All lines from the start of the listing below through the line containing "them, [2 ^ duplication_factor_]" are to be written out again exactly, and no others.

▶ _SUPPLIED RECORDS_:
────────────────

(* ===== verification/AlexModel.v ===== *)
(** * ALEX: model nodes (alex/src/alex_nodes.h, AlexNode and AlexModelNode)

    A model node routes a key to one of its children, an array of pointers whose size
    is a power of two; a child that covers several buckets is pointed to by all of
    them, [2 ^ duplication_factor_] in a row.  Nodes live in a heap, because
    [expand] changes the children it finds behind the pointers.

    Pointers are integers; [None] is undefined behaviour. *)

From S2P Require Import Prelude Words Floats AlexBase FloatScale.
From Stdlib Require Import SpecFloat.
From stdpp Require Import gmap list.
Local Open Scope Z_scope.
Local Open Scope cxx_scope.

(** ** Data *)

(** The fields of both kinds of nodes. *)
Record AlexNodeBase := mkBase {
  is_leaf_ : bool;
  duplication_factor_ : Z;
  level_ : Z;
  model_ : LinearModel;
  cost_ : f64
}.

(** [AlexNode(level, is_leaf)]. *)
Definition AlexNode_of (level : Z) (is_leaf : bool) : AlexNodeBase := mkBase is_leaf 0 level LinearModel_default f64_zero.

Record AlexModelNode := mkModelNode {
  base : AlexNodeBase;
  num_children_ : Z;
  children_ : list Z
}.

(** [AlexModelNode(level)]. *)
Definition AlexModelNode_of (level : Z) : AlexModelNode := mkModelNode (AlexNode_of level false) 0 [].

Abbreviation Heap := (gmap Z AlexNodeBase).
(* ===== verification/AlexFanout.v ===== *)
(** * ALEX: the fanout tree (alex/src/alex_fanout_tree.h)

    How a node is divided among children: complete levels of candidate children
    are costed one after the other, the best level is taken and pairs of its
    nodes are merged upwards while that saves cost.  The nodes left in use become
    the children.

    Doubles are software floats; the cost of a candidate comes from AlexCost.v.
    [sizeof_node] is [sizeof(AlexDataNode<T, P>)], [key_less] the comparison of a
    key with a double. *)

From S2P Require Import Prelude Words Floats AlexBase AlexBitmap AlexSearch AlexNode AlexLookup.
From S2P Require Import AlexInsert AlexPlace AlexResize AlexUpdate AlexCost AlexModel.
From Stdlib Require Import SpecFloat Sorted.
From stdpp Require Import gmap sorting.
Local Open Scope Z_scope.
Local Open Scope cxx_scope.

(** ** Data *)

Record FTNode := mkFT {
  ft_level : Z;
  node_id : Z;
  ft_cost : f64;
  left_boundary : Z;
  right_boundary : Z;
  use : bool;
  expected_avg_search_iterations : f64;
  expected_avg_shifts : f64;
  ft_a : f64;
  ft_b : f64;
  ft_num_keys : Z
}.

Definition set_use (v : bool) (nd : FTNode) : FTNode :=
  mkFT (ft_level nd) (node_id nd) (ft_cost nd) (left_boundary nd) (right_boundary nd) v
    (expected_avg_search_iterations nd) (expected_avg_shifts nd) (ft_a nd) (ft_b nd) (ft_num_keys nd).
(** C14: the bottom-up search for a fanout terminates and is memory safe for every
    array of pairs, every model and every cost, also with sampled models; the nodes it
    returns tile the buckets of the level it returns; and when the model is far from
    the limits of double, their key ranges are consecutive and cover the whole array,
    although the boundaries of nodes of different levels are computed separately. *)
Theorem fanout_partitions (values : list (Z * P)) num_keys node total_keys max_fanout max_data_node_keys frac approximate_model :
  0 <= num_keys <= zlen values -> num_keys < 2 ^ 31 -> 1 <= max_fanout <= 2 ^ 29 ->
  exists best cost used,
    find_best_fanout_bottom_up sizeof_node log2 pow2 key_less values num_keys node total_keys [] max_fanout max_data_node_keys frac approximate_model false =
      Some (best, cost, used) /\
    0 <= best <= 30 /\ tiles best 0 used /\
    (mid_range (a_ (model_ node)) -> mid_range (b_ (model_ node)) -> (forall v, v ∈ values -> predictable (model_ node) best v.1) ->
      contiguous 0 used num_keys).
Proof.
  intros Hn Hmax Hf. unfold find_best_fanout_bottom_up. set (c0 := f64_add _ _). set (compute := fun _ _ _ => _).
  destruct (add_levels_ok compute (fun _ => True) (placed key_less values num_keys node)) with (max_fanout := max_fanout) (st := tt) (level := 1) (best_cost := c0)
    (fanout_costs := [c0]) (t := [[mkFT 0 0 c0 0 num_keys false f64_zero f64_zero f64_zero f64_zero num_keys]])
    as ([] & t & best & cost & E & _ & Ht & Hb & H30); try done; try lia.
  - intros [] L _ HL. unfold compute. destruct (compute_level_ok key_less values num_keys node Hn sizeof_node log2 pow2 total_keys [] L max_data_node_keys frac approximate_model)
      as (cost & l & -> & Hl); [lia|done|]. cbn. by eexists tt, cost, l.
  - by apply root_fresh.
  - change (2 ^ 1) with 2 in E. rewrite E. cbn [mbind option_bind].
    destruct (choose_nodes_ok sizeof_node (placed key_less values num_keys node) t best cost num_keys total_keys (placed_use _ _ _ _) Ht Hb H30) as (c & used & -> & Htiles & Hall).
    cbn [mbind option_bind]. exists best, c, used. split; [done|]. split; [lia|]. split; [done|]. intros Ha Hbm Hkeys.
    rewrite <-(boundary_last key_less values num_keys node Hn best) by lia.
    change 0 with (boundary key_less values num_keys node best 0) at 1. apply tiles_contiguous; [|done].
    eapply Forall_impl; [exact Hall|]. intros nd (_ & [Hlv Hid] & Hl & Hr & _). rewrite Hl, Hr.
    rewrite !(boundary_agree key_less values num_keys node best (ft_level nd) (best - ft_level nd)) by (done || lia).
    by replace (ft_level nd + (best - ft_level nd)) with best by lia.
Qed.
End Partition.

Definition demo_pairs : list (Z * Z) := [(10, 1); (20, 2); (21, 3); (22, 4); (40, 5); (50, 6); (60, 7); (70, 8)].

Definition demo_root : AlexNodeBase := mkBase false 0 0 (mkLinearModel (f64_lit 1 64) (f64_lit (-10) 64)) (f64_of_Z 5).

Definition alex_compare (key : Z) (bound : f64) : bool := SFltb (f64_of_Z key) bound.

Lemma demo_predicted v : v ∈ demo_pairs -> word64 v.1 /\ f64_trunc (predict_double (model_ demo_root) v.1) = Some 0.
Proof.
  intros Hv. unfold demo_pairs in Hv. repeat (apply elem_of_cons in Hv as [->|Hv]; [split; [unfold word64; cbn; lia|vm_compute; reflexivity]|]).
  by apply elem_of_nil in Hv.
Qed.

Lemma demo_coefficients : mid_range (a_ (model_ demo_root)) /\ mid_range (b_ (model_ demo_root)).
Proof. unfold mid_range. split; (split; vm_compute; [reflexivity|split; discriminate]). Qed.

Lemma fanout_partitions_witness : exists best cost used,
  find_best_fanout_bottom_up 104 (fun x => x) (fun x => x) alex_compare demo_pairs 8 demo_root 8 [] 4 100 f64_zero true false = Some (best, cost, used) /\
  contiguous 0 used 8.
Proof.
  destruct (fanout_partitions 104 (fun x => x) (fun x => x) alex_compare demo_pairs 8 demo_root 8 4 100 f64_zero true) as (best & cost & used & E & Hb & _ & Hc).
  - vm_compute. split; discriminate.
  - reflexivity.
  - vm_compute. split; discriminate.
  - exists best, cost, used. split; [exact E|]. clear E. apply Hc; [apply demo_coefficients|apply demo_coefficients|].
    intros v Hv. destruct (demo_predicted v Hv) as [Hw Hz]. split; [exact Hw|]. exists 0. split; [exact Hz|].
    change (Z.abs 0 + 1) with 1. rewrite Z.mul_1_l. apply Z.pow_le_mono_r; lia.
Defined.


(** Forty squares: the search stops at eight buckets and merges two pairs of them. *)
Definition demo_squares : list (Z * Z) := (fun i => (1000 + i * i, i)) <$> seqZ 0 40.

Definition demo_squares_root : AlexNodeBase := mkBase false 0 0 (mkLinearModel (f64_lit 1 1600) (f64_lit (-1000) 1600)) (f64_of_Z 50).

Definition outline (nd : FTNode) : Z * Z * Z * Z := (ft_level nd, node_id nd, left_boundary nd, right_boundary nd).

Example demo_fanout :
  match find_best_fanout_bottom_up 104 (fun x => x) (fun x => x) alex_compare demo_squares 40 demo_squares_root 40 [] 8 100 (f64_lit 1 2) false false with
  | Some (best, _, used) => best = 3 /\
      List.map outline used = [(3, 0, 0, 15); (3, 1, 15, 20); (2, 1, 20, 29); (3, 4, 29, 32); (3, 5, 32, 35); (2, 3, 35, 40)]
  | None => False
  end.
Proof. vm_compute. split; reflexivity. Qed.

────────────────

▶ _ANSWER TO THIS TASK_:
(* ===== verification/AlexModel.v ===== *)
(** * ALEX: model nodes (alex/src/alex_nodes.h, AlexNode and AlexModelNode)

    A model node routes a key to one of its children, an array of pointers whose size
    is a power of two; a child that covers several buckets is pointed to by all of
    them, [2 ^ duplication_factor_] in a row.  Nodes live in a heap, because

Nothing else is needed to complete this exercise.